>>>>>

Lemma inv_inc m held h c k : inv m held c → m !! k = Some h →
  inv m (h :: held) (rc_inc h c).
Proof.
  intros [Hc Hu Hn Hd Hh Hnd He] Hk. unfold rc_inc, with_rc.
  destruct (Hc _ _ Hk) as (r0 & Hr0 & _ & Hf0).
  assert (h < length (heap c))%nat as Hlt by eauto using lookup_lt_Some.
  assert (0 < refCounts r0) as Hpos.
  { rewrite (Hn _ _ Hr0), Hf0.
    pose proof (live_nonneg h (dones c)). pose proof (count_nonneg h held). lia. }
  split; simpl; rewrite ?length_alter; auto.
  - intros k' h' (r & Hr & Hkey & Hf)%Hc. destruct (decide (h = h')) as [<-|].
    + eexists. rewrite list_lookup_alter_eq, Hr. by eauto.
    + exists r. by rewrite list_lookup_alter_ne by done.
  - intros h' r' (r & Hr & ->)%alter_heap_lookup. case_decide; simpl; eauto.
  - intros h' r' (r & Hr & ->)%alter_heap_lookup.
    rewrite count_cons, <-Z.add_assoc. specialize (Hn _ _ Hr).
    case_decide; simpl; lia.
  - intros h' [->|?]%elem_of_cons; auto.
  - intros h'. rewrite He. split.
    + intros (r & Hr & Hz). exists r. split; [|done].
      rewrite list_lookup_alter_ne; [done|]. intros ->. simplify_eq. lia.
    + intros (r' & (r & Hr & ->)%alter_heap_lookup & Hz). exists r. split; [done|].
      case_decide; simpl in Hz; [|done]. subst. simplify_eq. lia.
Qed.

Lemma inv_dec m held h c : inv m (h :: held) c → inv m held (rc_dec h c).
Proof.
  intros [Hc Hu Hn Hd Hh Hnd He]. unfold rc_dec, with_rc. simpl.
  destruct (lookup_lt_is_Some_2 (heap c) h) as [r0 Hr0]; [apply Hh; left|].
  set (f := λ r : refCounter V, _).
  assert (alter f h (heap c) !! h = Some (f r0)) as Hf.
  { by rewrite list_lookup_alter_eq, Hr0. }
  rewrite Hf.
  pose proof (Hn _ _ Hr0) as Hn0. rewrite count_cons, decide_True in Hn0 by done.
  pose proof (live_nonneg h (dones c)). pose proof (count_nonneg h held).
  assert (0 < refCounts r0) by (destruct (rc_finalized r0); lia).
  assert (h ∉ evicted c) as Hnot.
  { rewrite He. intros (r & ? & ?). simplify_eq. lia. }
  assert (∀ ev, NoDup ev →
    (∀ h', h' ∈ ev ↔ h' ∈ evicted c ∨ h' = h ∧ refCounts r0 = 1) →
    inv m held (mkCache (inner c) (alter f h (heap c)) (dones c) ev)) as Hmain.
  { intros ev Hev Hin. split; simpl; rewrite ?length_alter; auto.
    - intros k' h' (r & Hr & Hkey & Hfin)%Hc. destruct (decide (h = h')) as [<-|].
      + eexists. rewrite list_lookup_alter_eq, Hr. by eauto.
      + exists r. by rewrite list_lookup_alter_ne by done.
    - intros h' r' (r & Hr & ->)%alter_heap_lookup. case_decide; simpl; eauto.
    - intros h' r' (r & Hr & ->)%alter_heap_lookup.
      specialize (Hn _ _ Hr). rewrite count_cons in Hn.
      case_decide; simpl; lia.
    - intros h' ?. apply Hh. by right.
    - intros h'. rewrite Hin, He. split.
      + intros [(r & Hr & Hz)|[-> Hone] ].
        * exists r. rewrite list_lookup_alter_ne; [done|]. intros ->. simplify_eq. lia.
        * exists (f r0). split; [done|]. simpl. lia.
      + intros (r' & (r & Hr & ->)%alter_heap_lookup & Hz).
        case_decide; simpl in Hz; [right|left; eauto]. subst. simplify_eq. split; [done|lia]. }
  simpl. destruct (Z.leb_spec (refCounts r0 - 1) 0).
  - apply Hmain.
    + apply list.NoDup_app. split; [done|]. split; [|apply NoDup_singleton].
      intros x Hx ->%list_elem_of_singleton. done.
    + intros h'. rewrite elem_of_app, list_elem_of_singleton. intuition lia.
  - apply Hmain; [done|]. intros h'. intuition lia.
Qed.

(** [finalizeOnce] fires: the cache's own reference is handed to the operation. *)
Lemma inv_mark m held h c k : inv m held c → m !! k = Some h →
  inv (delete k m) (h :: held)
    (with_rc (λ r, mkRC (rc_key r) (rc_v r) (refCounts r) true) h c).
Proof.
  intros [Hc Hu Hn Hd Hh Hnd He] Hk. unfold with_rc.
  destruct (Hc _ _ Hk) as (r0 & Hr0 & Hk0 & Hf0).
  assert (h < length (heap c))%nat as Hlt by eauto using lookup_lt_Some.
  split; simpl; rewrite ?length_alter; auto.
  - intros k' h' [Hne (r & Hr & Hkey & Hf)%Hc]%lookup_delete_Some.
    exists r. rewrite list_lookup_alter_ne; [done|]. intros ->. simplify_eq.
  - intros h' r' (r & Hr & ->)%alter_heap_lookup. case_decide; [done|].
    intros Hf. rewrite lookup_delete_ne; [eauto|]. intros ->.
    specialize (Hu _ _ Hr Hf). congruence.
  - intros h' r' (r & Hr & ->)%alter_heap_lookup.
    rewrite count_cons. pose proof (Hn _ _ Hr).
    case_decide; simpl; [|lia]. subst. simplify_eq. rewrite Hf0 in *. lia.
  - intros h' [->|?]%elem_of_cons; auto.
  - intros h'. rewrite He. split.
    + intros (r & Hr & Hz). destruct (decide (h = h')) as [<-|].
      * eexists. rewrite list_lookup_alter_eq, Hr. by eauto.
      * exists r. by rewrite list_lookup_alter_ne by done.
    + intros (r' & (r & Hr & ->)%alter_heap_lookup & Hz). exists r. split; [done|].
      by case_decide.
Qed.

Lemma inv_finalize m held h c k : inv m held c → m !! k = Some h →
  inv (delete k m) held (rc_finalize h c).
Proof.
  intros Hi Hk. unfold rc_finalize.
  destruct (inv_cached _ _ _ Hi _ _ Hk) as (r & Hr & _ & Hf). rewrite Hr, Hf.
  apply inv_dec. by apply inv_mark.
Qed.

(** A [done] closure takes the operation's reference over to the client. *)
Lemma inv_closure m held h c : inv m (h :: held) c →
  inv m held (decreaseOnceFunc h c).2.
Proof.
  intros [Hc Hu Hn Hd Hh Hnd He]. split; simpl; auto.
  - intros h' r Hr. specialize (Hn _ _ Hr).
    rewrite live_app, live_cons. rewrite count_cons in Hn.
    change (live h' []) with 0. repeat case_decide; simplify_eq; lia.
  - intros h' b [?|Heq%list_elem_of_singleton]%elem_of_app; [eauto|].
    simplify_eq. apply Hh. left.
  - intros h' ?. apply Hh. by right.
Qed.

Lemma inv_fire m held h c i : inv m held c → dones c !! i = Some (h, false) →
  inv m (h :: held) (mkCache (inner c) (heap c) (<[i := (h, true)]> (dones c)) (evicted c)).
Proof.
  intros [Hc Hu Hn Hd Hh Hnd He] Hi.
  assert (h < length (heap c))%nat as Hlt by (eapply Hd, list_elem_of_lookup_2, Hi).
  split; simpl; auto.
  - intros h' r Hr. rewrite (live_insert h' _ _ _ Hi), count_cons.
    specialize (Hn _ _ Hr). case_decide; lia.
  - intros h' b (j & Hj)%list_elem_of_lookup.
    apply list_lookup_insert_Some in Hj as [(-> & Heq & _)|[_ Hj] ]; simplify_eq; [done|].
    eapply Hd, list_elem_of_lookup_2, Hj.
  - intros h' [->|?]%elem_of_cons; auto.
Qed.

<<<<<
>>>>>

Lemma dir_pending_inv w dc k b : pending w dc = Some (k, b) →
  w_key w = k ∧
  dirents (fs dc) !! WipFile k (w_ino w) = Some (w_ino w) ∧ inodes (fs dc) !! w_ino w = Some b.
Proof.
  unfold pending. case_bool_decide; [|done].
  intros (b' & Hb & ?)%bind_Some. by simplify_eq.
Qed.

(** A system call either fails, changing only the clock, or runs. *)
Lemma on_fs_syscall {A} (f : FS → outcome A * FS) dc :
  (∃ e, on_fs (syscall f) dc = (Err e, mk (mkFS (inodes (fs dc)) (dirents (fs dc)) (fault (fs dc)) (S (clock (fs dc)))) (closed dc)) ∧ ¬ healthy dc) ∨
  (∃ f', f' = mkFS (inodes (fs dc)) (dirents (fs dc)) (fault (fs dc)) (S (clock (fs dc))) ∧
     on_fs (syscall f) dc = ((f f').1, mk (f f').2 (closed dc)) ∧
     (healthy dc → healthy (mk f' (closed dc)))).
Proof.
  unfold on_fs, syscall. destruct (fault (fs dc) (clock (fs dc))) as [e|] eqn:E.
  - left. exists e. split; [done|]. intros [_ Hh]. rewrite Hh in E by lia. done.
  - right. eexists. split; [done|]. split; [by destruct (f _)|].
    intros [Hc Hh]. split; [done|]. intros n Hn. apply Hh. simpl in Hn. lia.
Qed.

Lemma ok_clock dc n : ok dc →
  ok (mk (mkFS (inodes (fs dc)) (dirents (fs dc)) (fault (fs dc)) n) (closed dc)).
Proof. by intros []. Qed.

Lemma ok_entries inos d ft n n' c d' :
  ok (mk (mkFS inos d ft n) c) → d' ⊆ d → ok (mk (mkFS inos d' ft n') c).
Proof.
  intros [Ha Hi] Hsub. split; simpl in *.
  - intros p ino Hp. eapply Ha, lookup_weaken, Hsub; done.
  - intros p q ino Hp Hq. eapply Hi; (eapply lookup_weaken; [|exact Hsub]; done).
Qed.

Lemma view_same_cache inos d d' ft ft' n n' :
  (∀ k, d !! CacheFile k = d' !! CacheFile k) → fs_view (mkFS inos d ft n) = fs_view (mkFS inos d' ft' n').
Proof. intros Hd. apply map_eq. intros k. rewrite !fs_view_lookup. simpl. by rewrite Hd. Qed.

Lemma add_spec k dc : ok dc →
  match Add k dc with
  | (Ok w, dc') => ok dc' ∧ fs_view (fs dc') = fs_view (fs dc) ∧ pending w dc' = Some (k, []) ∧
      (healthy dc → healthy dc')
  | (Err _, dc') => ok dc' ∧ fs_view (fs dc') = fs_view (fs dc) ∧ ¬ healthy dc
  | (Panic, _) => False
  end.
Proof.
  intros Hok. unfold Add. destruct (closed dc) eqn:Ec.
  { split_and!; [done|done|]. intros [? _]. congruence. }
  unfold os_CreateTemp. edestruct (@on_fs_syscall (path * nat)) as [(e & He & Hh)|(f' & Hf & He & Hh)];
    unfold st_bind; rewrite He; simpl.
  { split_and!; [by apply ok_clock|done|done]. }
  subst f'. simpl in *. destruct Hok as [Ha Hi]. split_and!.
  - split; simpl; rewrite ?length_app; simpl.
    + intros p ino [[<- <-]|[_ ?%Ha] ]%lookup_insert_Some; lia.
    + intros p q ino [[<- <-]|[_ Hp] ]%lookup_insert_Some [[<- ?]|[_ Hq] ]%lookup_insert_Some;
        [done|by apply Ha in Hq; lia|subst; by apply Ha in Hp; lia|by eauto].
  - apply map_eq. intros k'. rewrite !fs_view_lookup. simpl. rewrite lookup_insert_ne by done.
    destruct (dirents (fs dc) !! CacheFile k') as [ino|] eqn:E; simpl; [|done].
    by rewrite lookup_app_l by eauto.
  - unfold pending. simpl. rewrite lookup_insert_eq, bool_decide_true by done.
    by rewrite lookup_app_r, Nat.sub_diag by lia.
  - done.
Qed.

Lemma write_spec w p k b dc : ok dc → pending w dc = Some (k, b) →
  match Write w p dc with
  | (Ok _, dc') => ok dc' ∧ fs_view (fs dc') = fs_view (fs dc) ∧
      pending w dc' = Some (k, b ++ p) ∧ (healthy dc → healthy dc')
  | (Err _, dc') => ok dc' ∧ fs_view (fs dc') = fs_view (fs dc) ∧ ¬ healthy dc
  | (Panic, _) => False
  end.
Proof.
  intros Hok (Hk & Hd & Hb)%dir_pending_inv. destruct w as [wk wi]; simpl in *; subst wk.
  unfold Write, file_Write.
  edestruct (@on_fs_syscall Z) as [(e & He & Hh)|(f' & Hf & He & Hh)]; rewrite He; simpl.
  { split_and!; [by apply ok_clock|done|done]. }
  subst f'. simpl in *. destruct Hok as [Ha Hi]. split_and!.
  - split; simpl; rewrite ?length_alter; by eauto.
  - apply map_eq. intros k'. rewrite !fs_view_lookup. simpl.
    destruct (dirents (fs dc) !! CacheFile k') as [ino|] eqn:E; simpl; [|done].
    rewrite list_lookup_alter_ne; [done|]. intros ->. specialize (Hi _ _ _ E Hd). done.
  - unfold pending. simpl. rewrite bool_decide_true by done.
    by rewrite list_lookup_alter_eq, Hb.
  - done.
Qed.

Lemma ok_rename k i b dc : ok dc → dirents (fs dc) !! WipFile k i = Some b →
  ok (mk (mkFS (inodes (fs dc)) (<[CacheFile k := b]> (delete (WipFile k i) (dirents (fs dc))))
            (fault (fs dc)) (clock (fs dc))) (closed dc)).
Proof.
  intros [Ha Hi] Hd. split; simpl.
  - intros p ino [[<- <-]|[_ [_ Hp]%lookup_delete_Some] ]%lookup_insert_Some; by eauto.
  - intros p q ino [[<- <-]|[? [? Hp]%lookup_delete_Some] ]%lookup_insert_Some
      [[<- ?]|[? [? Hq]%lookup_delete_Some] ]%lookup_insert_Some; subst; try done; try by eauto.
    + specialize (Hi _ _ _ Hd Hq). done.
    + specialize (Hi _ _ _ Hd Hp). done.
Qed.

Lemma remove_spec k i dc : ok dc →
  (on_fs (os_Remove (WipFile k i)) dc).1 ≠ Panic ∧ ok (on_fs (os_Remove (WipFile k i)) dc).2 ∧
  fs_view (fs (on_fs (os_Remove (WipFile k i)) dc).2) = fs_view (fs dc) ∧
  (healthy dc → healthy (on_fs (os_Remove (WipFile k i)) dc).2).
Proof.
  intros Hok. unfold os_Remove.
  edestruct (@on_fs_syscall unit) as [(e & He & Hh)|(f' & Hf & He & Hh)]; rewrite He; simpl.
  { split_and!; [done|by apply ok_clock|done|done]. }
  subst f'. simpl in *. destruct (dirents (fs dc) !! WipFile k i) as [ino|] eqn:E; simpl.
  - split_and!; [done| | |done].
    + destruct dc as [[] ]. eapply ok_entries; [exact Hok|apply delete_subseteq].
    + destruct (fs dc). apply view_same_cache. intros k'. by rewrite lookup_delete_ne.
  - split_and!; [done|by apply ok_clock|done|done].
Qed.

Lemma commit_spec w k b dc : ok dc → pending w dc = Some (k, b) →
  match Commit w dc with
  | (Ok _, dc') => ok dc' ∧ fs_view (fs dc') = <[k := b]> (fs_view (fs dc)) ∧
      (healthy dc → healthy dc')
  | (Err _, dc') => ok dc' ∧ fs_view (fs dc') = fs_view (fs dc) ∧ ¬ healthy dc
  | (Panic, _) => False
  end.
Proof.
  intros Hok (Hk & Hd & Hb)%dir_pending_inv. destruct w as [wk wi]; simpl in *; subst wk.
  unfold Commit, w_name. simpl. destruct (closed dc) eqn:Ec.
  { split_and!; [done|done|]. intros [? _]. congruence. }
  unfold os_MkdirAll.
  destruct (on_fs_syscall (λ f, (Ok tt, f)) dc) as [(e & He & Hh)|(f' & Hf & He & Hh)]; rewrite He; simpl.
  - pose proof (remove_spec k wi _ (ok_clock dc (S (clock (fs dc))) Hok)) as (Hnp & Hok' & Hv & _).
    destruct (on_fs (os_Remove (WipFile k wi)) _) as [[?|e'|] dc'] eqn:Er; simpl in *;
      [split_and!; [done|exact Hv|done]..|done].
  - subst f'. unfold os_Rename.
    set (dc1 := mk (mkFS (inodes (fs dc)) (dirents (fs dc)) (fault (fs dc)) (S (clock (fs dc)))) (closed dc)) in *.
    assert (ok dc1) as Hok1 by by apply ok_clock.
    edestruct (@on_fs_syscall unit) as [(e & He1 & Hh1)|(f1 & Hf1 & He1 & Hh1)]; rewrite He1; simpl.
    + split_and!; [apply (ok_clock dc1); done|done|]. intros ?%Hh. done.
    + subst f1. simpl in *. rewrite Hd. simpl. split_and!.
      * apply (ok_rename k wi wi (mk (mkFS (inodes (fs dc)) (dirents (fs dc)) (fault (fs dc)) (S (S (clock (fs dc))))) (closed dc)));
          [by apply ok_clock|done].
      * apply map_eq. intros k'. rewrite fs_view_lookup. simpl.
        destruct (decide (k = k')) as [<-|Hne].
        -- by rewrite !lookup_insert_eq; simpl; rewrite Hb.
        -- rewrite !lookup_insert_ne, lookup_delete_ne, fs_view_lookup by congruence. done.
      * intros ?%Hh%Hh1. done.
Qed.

<<<<<

When you reach the line in the material above that holds "subst f'. simpl in *. destruct (dirents", begin reproducing lines exactly, and stop after the line that holds "unfold os_MkdirAll.".

  subst f'. simpl in *. destruct (dirents (fs dc) !! WipFile k i) as [ino|] eqn:E; simpl.
  - split_and!; [done| | |done].
    + destruct dc as [[] ]. eapply ok_entries; [exact Hok|apply delete_subseteq].
    + destruct (fs dc). apply view_same_cache. intros k'. by rewrite lookup_delete_ne.
  - split_and!; [done|by apply ok_clock|done|done].
Qed.

Lemma commit_spec w k b dc : ok dc → pending w dc = Some (k, b) →
  match Commit w dc with
  | (Ok _, dc') => ok dc' ∧ fs_view (fs dc') = <[k := b]> (fs_view (fs dc)) ∧
      (healthy dc → healthy dc')
  | (Err _, dc') => ok dc' ∧ fs_view (fs dc') = fs_view (fs dc) ∧ ¬ healthy dc
  | (Panic, _) => False
  end.
Proof.
  intros Hok (Hk & Hd & Hb)%dir_pending_inv. destruct w as [wk wi]; simpl in *; subst wk.
  unfold Commit, w_name. simpl. destruct (closed dc) eqn:Ec.
  { split_and!; [done|done|]. intros [? _]. congruence. }
  unfold os_MkdirAll.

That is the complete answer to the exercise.